Can right be wrong? Vicki raised this question in a Writing Tune-Up class today. She worried that if she used correct grammar that other people didn’t recognize as correct, they would think she was wrong. Vicki’s response was to use incorrect grammar–to be accepted.
Vicki decided to be wrong to sound right. Does that make sense?
Yes. As much as I hate to encourage incorrect grammar, it can be the right choice. When correct grammar screams “Pay attention to me!” incorrect grammar is the quiet, correct choice.
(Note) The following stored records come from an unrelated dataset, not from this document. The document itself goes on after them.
(** C22: replay is defeated.  In every run, two authenticated requests never
    share a nonce unless the server handed out the same nonce again between
    them. *)
Theorem server_nonce_single_use p now_f evs1 ev1 evs2 ev2 n :
  spends (run (initial p now_f) evs1) ev1 n →
  spends (run (initial p now_f) (evs1 ++ ev1 :: evs2)) ev2 n →
  ∃ evs3 ev3 evs4, evs2 = evs3 ++ ev3 :: evs4 ∧
    issues (run (initial p now_f) (evs1 ++ ev1 :: evs3)) ev3 n.
Proof.
  intros [_ Hdead]%spends_live [Hlive _]%spends_live. rewrite run_app, run_cons in Hlive.
  destruct (dead_until_issued _ _ _ Hdead Hlive) as (evs3 & ev3 & evs4 & -> & Hi).
  exists evs3, ev3, evs4. split; [done|]. by rewrite run_app, run_cons.
Qed.
End server_properties.

(** ** Mailboxes that outgrow a frame *)

(** Bytes of ciphertext a response carries. *)
Definition response_bytes (r : FetchResponse) : Z :=
  sum_by (λ d, len (pd_ciphertext d)) (fr_deposits r).

Lemma order_by_response rs :
  response_bytes (mkFetchResponse (to_pending <$> (to_stored <$> order_by deposited_at rs))) =
  sum_by size_of rs.
Proof.
  unfold response_bytes. cbn [fr_deposits]. rewrite !sum_by_fmap.
  by rewrite order_by_Permutation.
Qed.

Section overflow.
Context `{!Sha256, !Ed25519}.
Context `{!Serialize (Z * bytes * bytes), !Serialize (Z * bytes * bytes * list bytes)}.
Context {wire : MailboxWire}.
(** CBOR does not compress. *)
Context (Hsize : ∀ (v : FetchResponse) b, into_writer v = Ok b → response_bytes v ≤ len b).

Lemma encode_response_overflow v :
  MAX_FRAME_SIZE ≤ response_bytes v → ∃ e, server_encode (MF_FetchResponse v) [] = Err e.
Proof.
  intros Hbig. unfold server_encode, server_encode_payload, server_encode_cbor.
  destruct (into_writer v) as [b|e] eqn:E; cbn [map_err bind_result]; [|by eexists].
  apply Hsize in E. unfold write_frame. rewrite decide_True by lia. by eexists.
Qed.

(** A mailbox that holds 16 MiB for a recipient cannot be fetched.  When
    the unexpired deposits of a recipient reach [MAX_FRAME_SIZE] bytes (the
    recommended policy admits 16 times that), the recipient's authenticated
    [Fetch] is answered by closing the connection: the response does not
    encode, nothing is delivered, the deposits stay. *)
Theorem fetch_overflow_hangup (w : World Store) cid o b resp :
  request_of w (EvLoop cid o) = Some (MF_Fetch b, o) →
  answer (step w (EvLoop cid o)).2 = Some (MF_FetchResponse resp) →
  MAX_FRAME_SIZE ≤
    sum_by size_of (visible (sha256 (f_identity_pubkey b)) (o_now o) (rows (sv_store (w_server w)))) →
  (step w (EvLoop cid o)).2 = Hangup (MF_FetchResponse resp) ∧
  w_conns (step w (EvLoop cid o)).1 !! cid = None ∧
  sv_store (w_server (step w (EvLoop cid o)).1) = sv_store (w_server w).
Proof.
  intros Hr Ha Hbig.
  destruct (step_request _ _ _ _ Hr) as (c & ctx & res & Hd & Hst & _ & _ & Hans).
  rewrite Hans in Ha. destruct res as [f|e]; [|done]. injection Ha as ->.
  apply handle_fetch_cases in Hd as (_ & _ & [(_ & _ & ? & ?)|(dg & v & _ & _ & Hrest)]); [done|].
  destruct Hrest as [(_ & _ & ? & ?)|(_ & rf & Hf & Hresp)]; [done|].
  apply fetch_law in Hf as [Hsame Hds]. destruct rf as [ds|e]; [|done]. injection Hresp as ->.
  rewrite (Hds ds eq_refl) in *. cbn [store make_ctx] in Hsame, Hans, Hbig.
  set (resp := mkFetchResponse _) in *.
  destruct (encode_response_overflow resp) as [e He].
  { unfold resp. rewrite order_by_response. exact Hbig. }
  destruct (step_sends _ _ _ _ Hr) as (w' & f & Hs & Hopen). rewrite Hs in *.
  destruct (send_state w' cid f) as (_ & _ & _ & Hf). rewrite Hf in Hans. injection Hans as ->.
  unfold send in *. rewrite He in *. split_and!; [done| |by rewrite Hst, Hsame].
  destruct Hopen as [c' Hc']. unfold close. simpl. rewrite Hc'. simpl. by rewrite lookup_delete_eq.
Qed.
End overflow.

(** ** Witnesses: a client deposits, is challenged, fetches and is replayed *)

#[local] Existing Instance sample_sha256.
#[local] Existing Instance sample_ed25519.
#[local] Existing Instance serialize_of.
#[local] Existing Instance sample_wire.

Definition on_wire (f : MailboxFrame) : bytes :=
  match client_encode f [] with Ok b => b | Err _ => [] end.

Definition sample_oracle (now : Z) : Oracle :=
  mkOracle now (f64_of_Z now) (fill 16 Byte.x07) sample_nonce.

(** Send one request on connection 0 and let the server handle it. *)
Definition request (f : MailboxFrame) (now : Z) : list event :=
  [EvBytes 0 (on_wire f); EvLoop 0 (sample_oracle now)].

Definition sample_deposit : MailboxFrame := MF_Deposit (mkDeposit 1 sample_key (fill 3 Byte.x05) 0).
Definition sample_challenge : MailboxFrame := MF_Challenge (mkChallenge 1 sample_key).

Definition sample_session : list event := EvConnect 0 (f64_of_Z 200) :: request sample_deposit 200.

Lemma recommended_valid : valid_policy recommended.
Proof. vm_compute. repeat split; discriminate. Qed.

Lemma server_retention_witness :
  let r := mkDepositRow (fill 16 Byte.x07) sample_key (fill 3 Byte.x05) 200 605000 in
  ∃ evs1 ev evs2, [EvExpireSweep 605001] = evs1 ++ ev :: evs2 ∧
    (past_expiry ev r ∨
     owner_deletes (run (initial recommended (f64_of_Z 100)) (sample_session ++ evs1)) ev r).
Proof.
  intros r.
  apply (server_retention recommended (f64_of_Z 100) sample_session [EvExpireSweep 605001] r).
  - apply recommended_valid.
  - vm_compute. left.
  - vm_compute. inversion 1.
Defined.

Lemma server_bounds_witness :
  let w := run (initial recommended (f64_of_Z 100)) sample_session in
  len (rows (sv_store (w_server w))) = 1 ∧ Z.of_nat (size (w_conns w)) = 1 ∧
  sv_permits (w_server w) = max_connections recommended - Z.of_nat (size (w_conns w)).
Proof.
  intros w. split; [vm_compute; reflexivity|]. split; [vm_compute; reflexivity|].
  apply (server_bounds recommended (f64_of_Z 100) sample_session recommended_valid).
Defined.

Lemma server_nonce_single_use_witness :
  let evs1 := sample_session ++ request sample_challenge 201 ++
    [EvBytes 0 (on_wire (MF_Fetch sample_fetch))] in
  let ev := EvLoop 0 (sample_oracle 202) in
  let evs2 := request sample_challenge 203 ++ [EvBytes 0 (on_wire (MF_Fetch sample_fetch))] in
  ∃ evs3 ev3 evs4, evs2 = evs3 ++ ev3 :: evs4 ∧
    issues (run (initial recommended (f64_of_Z 100)) (evs1 ++ ev :: evs3)) ev3 sample_nonce.
Proof.
  intros evs1 ev evs2.
  apply (server_nonce_single_use recommended (f64_of_Z 100) evs1 ev evs2 ev sample_nonce).
  - left. do 3 eexists. split; [vm_compute; reflexivity|]. split; vm_compute; reflexivity.
  - left. do 3 eexists. split; [vm_compute; reflexivity|]. split; vm_compute; reflexivity.
Defined.

(** The concrete wire does not compress. *)
Lemma enc_list_size {A} `{!Codec A} (f : A → Z) (l : list A) :
  (∀ x, f x ≤ len (enc x)) → sum_by f l ≤ len (enc_list l).
Proof.
  intros Hf. induction l as [|x l IH]; [done|]. unfold sum_by in *. simpl.
  rewrite len_cons, len_app. specialize (Hf x). lia.
Qed.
Example: If I am addressing a typical group–not a crowd of copy editors or English teachers–I will say things like this:
Who did you vote for?
Is that him?
It’s me.
I know each of those statements contains an error (and my grammar and spelling checker knows it too). These would be correct–technically:
Whom did you vote for?
Is that he?
It’s I.
Although technically correct, those sentences would fail with an audience–even most readers–because their correctness demands attention. The correct grammar becomes the overriding message.
So I agreed with Vicki, but I didn’t encourage her. To my taste, Vicki was setting the bar too low. She was using sentences like “Her and Rob are here” and “Give Kate and I a ride” out of fear that “She and Rob” and “Kate and me” would sound wrong to her audience. Vicki may be right about her audience. But I cannot bring myself to use her as the subject of a sentence and I as an object, and I would never argue for those uses.
We need to communicate with our listening audience and our readers, but we must not underestimate them. Vicki risks using “Her and Rob are” with a group that knows better.
Also, we need to use language that communicates who we are in addition to what we have to say. Blatantly bad grammar presents us badly.
What do you think? Are you willing to let slip “He laid down for a nap” or “Who did you tell?” in the interest of easy communication? Or would that be selling out our rich English language?